Examining an Intervention to Reduce Under-diagnosis of Cad for Older Women
Open Access
- Author:
- Zawadzki, Matthew Jason
- Graduate Program:
- Psychology
- Degree:
- Doctor of Philosophy
- Document Type:
- Dissertation
- Date of Defense:
- May 15, 2012
- Committee Members:
- Stephanie A Shields, Dissertation Advisor/Co-Advisor
Karen Gasper, Committee Member
William Gerin, Committee Member
Nancy Anne Coulter Dennis, Committee Member
Susan Merrill Squier, Committee Member - Keywords:
- Coronary Artery Disease
Emotion
Stereotypes
Under-diagnosis - Abstract:
- Women are under-diagnosed for coronary artery disease (CAD) compared to men; the reasons for under-diagnosis are unclear. Diagnosing CAD may foster stereotype usage because presenting symptoms of CAD can be ambiguous and physicians are under time constraints to make diagnoses.
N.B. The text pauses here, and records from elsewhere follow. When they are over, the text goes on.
Lemma bm_allocate_spec m A g s0 rest :
  manager_inv m A -> alloc_pre m g s0 rest -> group_blocks m g s0 <= len (free_list (block_allocator m) GPU) ->
  ∃ m', bm_allocate m g = Ok m' ∧ manager_inv m' (prompt_all (seq_token_ids s0) (s0 :: rest) A) ∧
    len (free_list (block_allocator m') GPU) = len (free_list (block_allocator m) GPU) - group_blocks m g s0 ∧
    bm_watermark_blocks m' = bm_watermark_blocks m ∧
    (∃ t0, block_tables m' !! seq_id s0 = Some t0 ∧ on (block_allocator m') GPU t0 ∧
      ∀ s, s ∈ rest -> ∃ t, block_tables m' !! seq_id s = Some t ∧ bt_block_ids t = bt_block_ids t0) ∧
    (∀ id, id ∉ seq_id <$> s0 :: rest -> block_tables m' !! id = block_tables m !! id) ∧
    same_cfg (block_allocator m) (block_allocator m') ∧
    dom (cross_block_tables m') =
      (if is_encoder_decoder g then {[sg_request_id g]} ∪ dom (cross_block_tables m) else dom (cross_block_tables m)).
Proof.
  intros Hm [P1 P2 P3 P4 P5] Hcap. pose proof (ci_size _ _ (mi_core _ _ Hm)) as Esz.
  assert (Hb0 : 0 < bm_block_size m) by (rewrite Esz; apply (sv_bs _ _ _ (ci_store _ _ (mi_core _ _ Hm)))).
  pose proof (required_nonneg (seq_token_ids s0) _ Hb0) as Hr0.
  assert (Henc0 : 0 <= match sg_encoder_seq g with Some e => get_num_required_blocks (seq_token_ids e) (bm_block_size m) 0 | None => 0 end)
    by (destruct (sg_encoder_seq g); [by apply required_nonneg|lia]).
  unfold group_blocks in *.
  destruct (allocate_seqs_spec m A s0 rest Hm P2 P3 P5) as (c1 & t1 & m1 & m2 & E1 & Em1 & E2 & Hm2 & Hfl2 & Hc2 & Hx2 & Hwm2 & Ht2 & Hon2 & Hall & Hsame); [lia|].
  assert (Hpre : bm_allocate m g = match sg_encoder_seq g with
    | None => Ok m2
    | Some e => y ← _allocate_sequence m2 (block_allocator m2) e;
        Ok (bm_with_cross m2 y.1 (<[sg_request_id g := y.2]> (cross_block_tables m2)))
    end).
  { unfold bm_allocate. rewrite P1. assert (Hf : forallb (fun s => bool_decide (block_tables m !! seq_id s = None)) (s0 :: rest) = true).
    { apply forallb_forall. intros s Hs%list_elem_of_In. by apply bool_decide_eq_true, P3. }
    rewrite Hf. cbn [py_assert mbind result_bind head or_raise]. rewrite E1. cbn [mbind result_bind fst snd]. rewrite Em1.
    cbn [mbind result_bind tail]. rewrite E2. cbn [mbind result_bind]. rewrite Hx2, P4, bool_decide_true by done. cbn [py_assert mbind result_bind].
    unfold check_no_caching_or_swa_for_blockmgr_encdec. rewrite (ci_window _ _ (mi_core _ _ Hm2)). by destruct (sg_encoder_seq g). }
  rewrite Hpre. clear Hpre. unfold is_encoder_decoder. destruct (sg_encoder_seq g) as [e|].
  - destruct Hm2 as [Hi2 Htr2].
    assert (Esz2 : bm_block_size m2 = bm_block_size m) by (rewrite (ci_size _ _ Hi2), Esz; apply (proj1 Hc2 GPU)).
    pose proof (required_nonneg (seq_token_ids e) _ Hb0) as Hre.
    destruct (allocate_sequence_spec m2 (block_allocator m2) e _ (ci_store _ _ Hi2) (ci_share _ _ Hi2) (ci_size _ _ Hi2) (ci_window _ _ Hi2))
      as (c3 & t3 & E3 & Hok3 & H3 & Hsh3 & Hf3 & Hc3 & Hw3 & Hon3 & _ & Hfl3).
    { rewrite Esz2, Hfl2, length_drop. lia. }
    rewrite E3. cbn [mbind result_bind fst snd]. eexists. split; [reflexivity|]. split; [split; [|done]|].
    + apply (cross_put m2 _ _ c3 t3 (seq_token_ids e)); rewrite ?cross_others_absent by (by rewrite Hx2); try done. rewrite Hw3. apply Hi2.
    + cbn [bm_with_cross block_allocator bm_watermark_blocks block_tables cross_block_tables]. split; [|split; [done|split; [|split; [done|split; [by etrans|]]]]].
      * rewrite Hfl3, length_drop, Hfl2, length_drop, Esz2. lia.
      * exists t1. split; [done|]. split; [by eapply on_cfg|done].
      * rewrite bool_decide_true by done. by rewrite dom_insert_L, Hx2.
  - exists m2. split; [done|]. split; [done|]. split; [rewrite Hfl2, length_drop; lia|]. split; [done|]. split; [eauto|].
    split; [done|]. split; [done|]. rewrite bool_decide_false by (intros Hn; by apply Hn). by rewrite Hx2.
Qed.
I propose that stereotypes about women being portrayed as more emotional than men, and that women’s emotions reflects a dispositional attribute rather than a contextual factor, influence how a physician perceives and diagnoses a female patient. Furthermore, I propose that acknowledging and contextualizing one’s emotions, through a process called skilled self-labeling (SSL), can disrupt this bias. To test these predictions, I showed medical students and residents a video vignette of a standardized patient presenting with CAD and asked participants to diagnose the patient. The patient was either female or male, and presented CAD with either no emotion, with anxiety that was ignored, or with anxiety and SSL. Confirming predictions, only women were affected by the anxious display; specifically, while women in the no emotion condition were diagnosed similarly to men, women who ignored their anxiety were under-diagnosed. Using SSL eliminated this under-diagnosis effect. Results suggest emotion stereotypes as a mechanism for why under-diagnosis of CAD occurs for women, and offers patients SSL as a means of empowerment so as to interrupt these stereotypes and help physicians provide more accurate diagnoses. Furthermore, these results inform future research concerning the development of interventions, translating feminist social psychological work to the health domain, and improving health care for older adults.